Jasper Reports – Open Source Reporting Tool

JasperReports is an open source reporting engine. It provides the ability to deliver rich content onto to the printer, the screen, or into various formats such as  PDF, HTML, XLS, RTF, ODT, CSV, TXT and XML files. It is a Java library and can be used in a variety of Java-enabled applications to generate dynamic content. Its main purpose is to help create page-oriented, ready-to-print documents in a simple and flexible manner. JasperReports can also be used to provide reporting capabilities in our applications.

As it is not a standalone tool, it cannot be installed on its own. Instead, it is embedded into Java applications by including its library in the application's CLASSPATH.

Dygraphsdygraphs is a fast, flexible open source JavaScript charting library.

It allows users to explore and interpret dense data sets. Here's how it works

The chart is interactive: you can mouse over to highlight individual values. You can click and drag to zoom. Double-clicking will zoom you back out. Shift-drag will pan. You can change the number and hit enter to adjust the averaging period.

Features

· Handles huge data sets: dygraphs plots millions of points without getting bogged down.

· Interactive out of the box: zoom, pan and mouseover are on by default.

· Strong support for error bars / confidence intervals.

· Highly customizable: using options and custom callbacks, you can make dygraphs do almost anything.

· dygraphs is works in all recent browsers.

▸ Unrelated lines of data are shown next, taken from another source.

(* ===== verification/Cli.v ===== *)
(** * Command line

    [src/cli.rs]: what an invocation asks for, as the argument parser hands it
    over. Recognising the words is clap's; the times are parsed here. *)

From S2P Require Import Prelude Network.

#[local] Open Scope Z_scope.

(** The dimensions each family offers. *)
Inductive OrderDimension : Type :=
| OrderStatus | OrderKind | OrderFiat | OrderMethod | OrderInstance | OrderPeriod | OrderDay | OrderHour | OrderWeekday.
Inductive VolumeDimension : Type := VolumeKind | VolumeFiat | VolumeInstance | VolumePeriod | VolumeDay.
Inductive MarketDimension : Type := MarketFiat | MarketKind | MarketInstance.
Inductive TimingDimension : Type := TimingFiat | TimingMethod | TimingKind | TimingInstance.
Inductive InstanceOrPeriod : Type := ByInstance | ByPeriod | ByDay.
Inductive DisputeDimension : Type :=
| DisputeStatus | DisputeInitiator | DisputeInstance | DisputePeriod | DisputeDay.
Inductive Period : Type := Day | Week | Month | Year.
Inductive SeriesSplit : Type := SplitInstance | SplitKind | SplitFiat.

Inductive StatsCommand : Type :=
| StatsOrders (by_ : option OrderDimension)
| StatsVolume (by_ : option VolumeDimension) (convert_to : option string)
| StatsMarket (by_ : option MarketDimension)
| StatsTiming (by_ : option TimingDimension)
| StatsDevFees (by_ : option InstanceOrPeriod)
| StatsDisputes (by_ : option DisputeDimension)
| StatsRates (fiat : option string).

Inductive Command : Type :=
| Backfill (kind : option Z)
| Sync
| Summary
| InstancesList
| InstanceProfile (instance : string)
| Compare
| Series (metric : string) (by_ : Period) (split : option SeriesSplit)
| Market (fiat : string)
| Stats (command : StatsCommand)
| Orders (order_id : string)
| Publish (dry_run : bool) (out : option string) (republish : bool)
| Rebuild (from_raw : bool).

Record Cli : Type := mkCli {
  cl_config : option string;
  cl_json : bool;
  cl_from : option Z;
  cl_until : option Z;
  cl_instance : option string;
  cl_network : option Network;
  cl_verbose : Z;
  cl_command : Command;
}.

Section times.
(** The timestamp of midnight on [NaiveDate::parse_from_str(value, "%Y-%m-%d")]. *)
Context (parse_date : string → option Z).

Definition parse_timestamp (value : string) : Result string Z :=
  match i64_from_str value with
  | Some timestamp =>
      if decide (timestamp < 0) then
        Err ("`" +:+ value +:+ "` is before the unix epoch; expected a unix timestamp or YYYY-MM-DD")
      else Ok timestamp
  | None =>
      ok_or (parse_date value) ("`" +:+ value +:+ "` is neither a unix timestamp nor a YYYY-MM-DD date")
  end.

(** A number is taken as it is when the epoch does not come after it, and any
    other text is a date or nothing. *)
Lemma parse_timestamp_spec value :
  match parse_timestamp value with
  | Ok t => is_i64 t ∧ i64_from_str value = Some t ∧ 0 ≤ t ∨ i64_from_str value = None ∧ parse_date value = Some t
  | Err _ => (∃ t, i64_from_str value = Some t ∧ t < 0) ∨ i64_from_str value = None ∧ parse_date value = None
  end.
Proof.
  unfold parse_timestamp. destruct (i64_from_str value) as [t|] eqn:E.
  - case_decide as Ht; [left; by exists t|]. left. split; [|split; [done|lia]].
    unfold i64_from_str in E.
    assert (∀ (o : option Z) (f : Z → Z), o ≫= (λ n, in_i64 (f n)) = Some t → is_i64 t) as Hin.
    { intros [n|] f; [|done]. cbn. unfold in_i64. case_decide; [|done]. by intros [= <-]. }
    destruct value as [|a value]; [by apply (Hin _ id) in E|].
    repeat match type of E with context [match ?x with _ => _ end] => destruct x end;
      first [by apply (Hin _ id) in E | by apply (Hin _ Z.opp) in E].
  - destruct (parse_date value); cbn; [by right|]. by right.
Qed.
End times.
(* ===== verification/Event.v ===== *)
(** * Code the repository calls and does not contain

    The crates under [Cargo.toml] are parameters of the model. A Nostr event
    is read only through its accessors, so it is the record of what they
    return; the operations on it, [uuid]'s parser and the printing of floats
    are the fields of [External]. [ExternalLaws] states the documented
    behaviour theorems rely on, and [Demo] is a concrete instance that
    discharges it, which the witnesses run on. *)

From Stdlib Require Import SpecFloat.
From S2P Require Import Prelude F64.

#[local] Open Scope Z_scope.

(** [nostr_sdk::Event]: [id.to_hex()], [pubkey.to_hex()],
    [created_at.as_secs()] (a [u64]), [kind.as_u16()], [tags] as lists of
    strings, [content]. *)
Record Event : Type := mkEvent {
  ev_id : string;
  ev_pubkey : string;
  ev_created_at : Z;
  ev_kind : Z;
  ev_tags : list (list string);
  ev_content : string;
}.

#[export] Instance Event_eq_dec : EqDecision Event.
Proof. solve_decision. Defined.
#[export] Instance Event_countable : Countable Event.
Proof.
  apply (inj_countable' (λ e, (ev_id e, ev_pubkey e, ev_created_at e, ev_kind e, ev_tags e, ev_content e))
    (λ '(i, p, c, k, t, x), mkEvent i p c k t x)).
  by intros [].
Defined.

(** A JSON text as [serde] walks it: objects keep their members in order,
    duplicates included; a number is its [as_f64]. *)
Inductive Json : Type :=
| JNull
| JBool (b : bool)
| JNumber (as_f64 : f64)
| JString (s : string)
| JArray (items : list Json)
| JObject (members : list (string * Json)).

Class External := {
  (** [Event::verify().is_ok()] *)
  verify : Event → bool;
  (** [Event::as_json] and [Event::from_json(..).ok()] *)
  as_json : Event → string;
  from_json : string → option Event;
  (** [Uuid::parse_str(value).ok().map(|uuid| uuid.to_string())] *)
  parse_uuid : string → option string;
  (** [RelayUrl::parse(url).ok()] then [as_str_without_trailing_slash] *)
  relay_url : string → option string;
  (** [f64::to_string], which only error messages print *)
  f64_to_string : f64 → string;
  (** [serde_json]: the text parsed, or the message of its syntax error; the
      compact serialisation of a value *)
  json_parse : string → Result string Json;
  json_print : Json → string;
}.

Class ExternalLaws `{External} := {
  (** Reading back the JSON of an event gives the event. *)
  from_json_as_json e : from_json (as_json e) = Some e;
  (** The canonical form of a UUID is its own canonical form. *)
  parse_uuid_canonical s c : parse_uuid s = Some c → parse_uuid c = Some c;
}.

(** ** A concrete instance *)
Module Demo.

Fixpoint bits (p : positive) : string :=
  match p with
  | xH => "" | xO p => String "0"%char (bits p) | xI p => String "1"%char (bits p)
  end.

Fixpoint unbits (s : string) : option positive :=
  match s with
  | "" => Some xH
  | String "0" s => xO <$> unbits s
  | String "1" s => xI <$> unbits s
  | _ => None
  end.

Lemma unbits_bits p : unbits (bits p) = Some p.
Proof. induction p as [p IH|p IH|]; cbn; [by rewrite IH..|done]. Qed.

#[export] Instance f64_countable : Countable f64.
Proof.
  apply (inj_countable' (λ x, match x with
    | S754_zero s => inl (inl s) | S754_infinity s => inl (inr s)
    | S754_nan => inr None | S754_finite s m e => inr (Some (s, m, e)) end)
   (λ x, match x with
    | inl (inl s) => S754_zero s | inl (inr s) => S754_infinity s
    | inr None => S754_nan | inr (Some (s, m, e)) => S754_finite s m e end)).
  by intros [].
Defined.

(** The two shapes of JSON the archive handles: a table of rates, and an
    object of such tables, each written as the bits of its code. *)
Abbreviation rate_table := (list (string * f64)).
Definition json_table (t : rate_table) : Json := JObject ((λ '(k, x), (k, JNumber x)) <$> t).
Definition json_text (j : rate_table + list (string * rate_table)) : string := bits (encode j).

Definition demo_json_parse (s : string) : Result string Json :=
  match unbits s ≫= decode (A := rate_table + list (string * rate_table)) with
  | Some (inl t) => Ok (json_table t)
  | Some (inr l) => Ok (JObject ((λ '(k, t), (k, json_table t)) <$> l))
  | None => Err "expected value"
  end.

Fixpoint numbers (members : list (string * Json)) : rate_table :=
  match members with
  | (k, JNumber x) :: members => (k, x) :: numbers members
  | _ => []
  end.

Definition demo_json_print (j : Json) : string :=
  match j with JObject members => json_text (inl (numbers members)) | _ => "" end.

(** Every event verifies; JSON is the bits of the event's code; a UUID is 36
    characters, canonical in lowercase; a relay URL starts with [wss://] and
    loses one trailing slash. *)
Definition strip_slash (s : string) : string :=
  match String.rev s with String "/" r => String.rev r | _ => s end.

#[export] Instance demo : External := {|
  verify _ := true;
  as_json e := bits (encode e);
  from_json s := unbits s ≫= decode;
  parse_uuid s := if decide (String.length s = 36%nat) then Some (to_lowercase s) else None;
  relay_url s := if starts_with "wss://" s then Some (strip_slash s) else None;
  f64_to_string _ := "";
  json_parse := demo_json_parse;
  json_print := demo_json_print;
|}.

Lemma lower_ascii_idemp a : lower_ascii (lower_ascii a) = lower_ascii a.
Proof. by destruct a as [[][][][][][][][]]. Qed.

Lemma to_lowercase_idemp s : to_lowercase (to_lowercase s) = to_lowercase s.
Proof. induction s as [|a s IH]; [done|]. cbn. by rewrite lower_ascii_idemp, IH. Qed.

Lemma to_lowercase_length s : String.length (to_lowercase s) = String.length s.
Proof. induction s as [|a s IH]; [done|]. cbn. by rewrite IH. Qed.

#[export] Instance demo_laws : ExternalLaws.
Proof.
  split.
  - intros e. cbn. rewrite unbits_bits. cbn. apply decode_encode.
  - intros s c. cbn. case_decide as Hl; [|done]. intros [= <-].
    rewrite to_lowercase_length, decide_True by done. by rewrite to_lowercase_idemp.
Defined.
End Demo.
(* ===== verification/ParseInfo.v ===== *)
(** * Kind 38385: instance info

    [src/ingest/parse/info.rs]. *)

From S2P Require Import Prelude F64 Event Parse.

#[local] Open Scope Z_scope.

Definition KIND : Z := 38385.

Record InstanceInfo : Type := mkInstanceInfo {
  info_event_id : string;
  info_pubkey : string;
  info_created_at : Z;
  info_fee : option f64;
  info_max_order_amount : option Z;
  info_min_order_amount : option Z;
  info_fiat_currencies : option string;
  info_mostro_version : option string;
  info_protocol_version : option string;
  info_ln_networks : option string;
  info_bond_enabled : option bool;
}.

(** [optional_number::<T>], at the type's [from_str]. *)
Definition optional_number {T} (from_str : string → option T) (event : Event)
    (tag expected : string) : Parsing (option T) :=
  value ← optional event tag;
  transpose ((λ value, number from_str tag value expected) <$> value).

Definition optional_bool (event : Event) (tag : string) : Parsing (option bool) :=
  value ← optional event tag;
  match value with
  | None => Ok None
  | Some value =>
      if decide (value = "true") then Ok (Some true)
      else if decide (value = "false") then Ok (Some false)
      else Err (UnknownValue tag value "`true` or `false`")
  end.

Definition parse (event : Event) : Parsing InstanceInfo :=
  _ ← expect_kind event KIND;
  identifier ← required event "d";
  let pubkey := ev_pubkey event in
  if decide (identifier ≠ pubkey) then
    Err (UnknownValue "d" identifier "the publishing instance's own pubkey")
  else
    fee ← optional_number f64_from_str event "fee" "a fraction, e.g. `0.006`";
    max_order_amount ← optional_number i64_from_str event "max_order_amount" "an amount in sats";
    min_order_amount ← optional_number i64_from_str event "min_order_amount" "an amount in sats";
    fiat_currencies ← optional event "fiat_currencies_accepted";
    mostro_version ← optional event "mostro_version";
    protocol_version ← optional event "protocol_version";
    ln_networks ← optional event "lnd_networks";
    bond_enabled ← optional_bool event "bond_enabled";
    Ok {|
      info_event_id := ev_id event;
      info_pubkey := pubkey;
      info_created_at := as_i64 (ev_created_at event);
      info_fee := fee;
      info_max_order_amount := max_order_amount;
      info_min_order_amount := min_order_amount;
      info_fiat_currencies := fiat_currencies;
      info_mostro_version := mostro_version;
      info_protocol_version := protocol_version;
      info_ln_networks := ln_networks;
      info_bond_enabled := bond_enabled;
    |}.
(* ===== verification/Samples.v ===== *)
(** * Sample events

    Concrete events of every indexed kind, which the witnesses run the model
    on, under the instance of [External] of [Event.Demo]. *)

From S2P Require Import Prelude F64 Network Event Parse.
From S2P Require ParseOrder ParseDevFee ParseDispute ParseInfo ParseRelayList ParseRates.
From S2P Require Import Db.

#[local] Open Scope Z_scope.

#[local] Existing Instance Demo.demo.
#[local] Existing Instance Demo.demo_laws.

Definition alice : string := "a11ce".
Definition order_uuid : string := "3f2504e0-4f89-41d3-9a0c-0305e82c3301".

(** Kind 38383: one version of an order, at a status and a time. *)
Definition order_event (id : string) (at_ts : Z) (status : string) : Event := {|
  ev_id := id; ev_pubkey := alice; ev_created_at := at_ts; ev_kind := ParseOrder.KIND;
  ev_tags := [["z"; "order"]; ["y"; "mostro"; "Alice's node"]; ["d"; order_uuid]; ["k"; "sell"];
    ["s"; status]; ["f"; "EUR"]; ["amt"; "50000"]; ["fa"; "10"; "20.5"]; ["pm"; "SEPA"; "Cash, in person"];
    ["premium"; "-1.5"]; ["network"; "mainnet"]; ["expires_at"; "1700086400"]; ["published_at"; "1700000000"]];
  ev_content := "" |}.

(** Kind 8383: a dev fee paid for that order. *)
Definition fee_event (id : string) (at_ts : Z) (amount : string) : Event := {|
  ev_id := id; ev_pubkey := alice; ev_created_at := at_ts; ev_kind := ParseDevFee.KIND;
  ev_tags := [["z"; "dev-fee-payment"]; ["y"; "mostro"]; ["order-id"; order_uuid];
    ["amount"; amount]; ["hash"; "c0ffee"]; ["network"; "mainnet"]];
  ev_content := "" |}.

(** Kind 38386: a version of a dispute. *)
Definition dispute_event (id : string) (at_ts : Z) (status : string) (initiator : list (list string)) : Event := {|
  ev_id := id; ev_pubkey := alice; ev_created_at := at_ts; ev_kind := ParseDispute.KIND;
  ev_tags := [["y"; "mostro"]; ["d"; "dispute-1"]; ["s"; status]] ++ initiator;
  ev_content := "" |}.

(** Kind 38385: an instance's profile. *)
Definition info_event (id : string) (at_ts : Z) (fee : string) : Event := {|
  ev_id := id; ev_pubkey := alice; ev_created_at := at_ts; ev_kind := ParseInfo.KIND;
  ev_tags := [["y"; "mostro"; "Alice's node"]; ["d"; alice]; ["fee"; fee]; ["max_order_amount"; "1000000"];
    ["bond_enabled"; "true"]];
  ev_content := "" |}.

(** Kind 10002: the relays an instance writes to. *)
Definition relay_list_event (id : string) (at_ts : Z) (urls : list string) : Event := {|
  ev_id := id; ev_pubkey := alice; ev_created_at := at_ts; ev_kind := ParseRelayList.KIND;
  ev_tags := (λ url, ["r"; url]) <$> urls;
  ev_content := "" |}.

(** Kind 30078: a snapshot of exchange rates. *)
Definition rates_event (id : string) (at_ts : Z) (table : Demo.rate_table) : Event := {|
  ev_id := id; ev_pubkey := alice; ev_created_at := at_ts; ev_kind := ParseRates.KIND;
  ev_tags := [["d"; "mostro-rates"]];
  ev_content := Demo.json_text (inr [("BTC", table)]) |}.

(** The archive row of an event. *)
Definition archived (e : Event) : EventRecord := {|
  er_id := ev_id e; er_pubkey := ev_pubkey e; er_kind := ev_kind e;
  er_created_at := as_i64 (ev_created_at e); er_d_tag := None; er_raw_json := "";
  er_relay_url := "wss://relay"; er_seen_at := 0 |}.
Definition archive_of (es : list Event) : Db :=
  set_events (λ _, list_to_map ((λ e, (ev_id e, archived e)) <$> es)) empty_db.

(** The value of a parser that succeeds. *)
Definition parsed_or {A} (default : A) (m : Parsing A) : A :=
  match m with Ok a => a | Err _ => default end.

Example every_sample_parses :
  option_is_some (ok (ParseOrder.parse (order_event "e1" 1700000100 "pending"))) = true ∧
  option_is_some (ok (ParseDevFee.parse (fee_event "f1" 1700000200 "50"))) = true ∧
  option_is_some (ok (ParseDispute.parse (dispute_event "d1" 1700000300 "settled" [["initiator"; "buyer"]]))) = true ∧
  option_is_some (ok (ParseInfo.parse (info_event "i1" 1700000400 "0.006"))) = true ∧
  option_is_some (ok (ParseRelayList.parse (relay_list_event "r1" 1700000500 ["wss://a/"; "ws://b"]))) = true ∧
  option_is_some (ok (ParseRates.parse (rates_event "x1" 1700000600 [("EUR", f64_of_Z 60000)]))) = true.
Proof. vm_compute. repeat split. Qed.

You can even pinch to zoom on mobile/tablet devices!

· There's an active community developing and supporting dygraphs

Datameer Analystics solution and cloudera

NodeBox

NodeBox is a node-based software application for generative design. It helps designers and everyone that uses it to automate boring productiong challenges, visualise large sets of data and manipulate the raw power of computer without using mechanical language of machines. The tools are able to integrate with traditional design applications and are cross platform.

Gephi

Gephi is an open-source software for visualizing and analysing large networks graphs. Gephi uses a 3D render engine to display graphs in real-time and speed up the exploration. You can use it to explore, analyse, spatialise, filter, cluterize, manipulate and export all types of graphs.

Google Chart API

The Google Chart API is an interactive Web service (now deprecated) that creates graphical charts from user-supplied data. Google servers create a PNG (Portable Network Graphics) image of a chart from data and formatting parameters specified by a user's HTTP request. The service supports a wide variety of chart information and formatting. Users may conveniently embed these charts in a Web page by using a simple image tag.

Flot

Flot is a javascript plotting library, it`s small, performance is good and supports all kinds of chart types. There are also plugins for Flot to use.

There are many chart types available like Line chart、Pie chart、Bar chart、Area chart、Stacked chart, Flot also supports real time update chart and Ajax update chart, if you know little about javascript and jQuery, you could get started with Flot easily.

Flot can handle hundreds of data points easily, even if you`re using real time update chart, to redraw the chart in every 100 milliseconds, still runs very fast. Flot can be run on IE、Firefox、Chrome、Safar and Opera. Because Flot uses HTML5 Canvas, if you`re using IE8 and below, you can use excanvas to make IE simulates HTML5 Canvas, this way makes Flot can work properly on IE.

Visual.ly

Visual.ly is a community platform for data visualization and infographics. (a clipped compound of "information" and "graphics").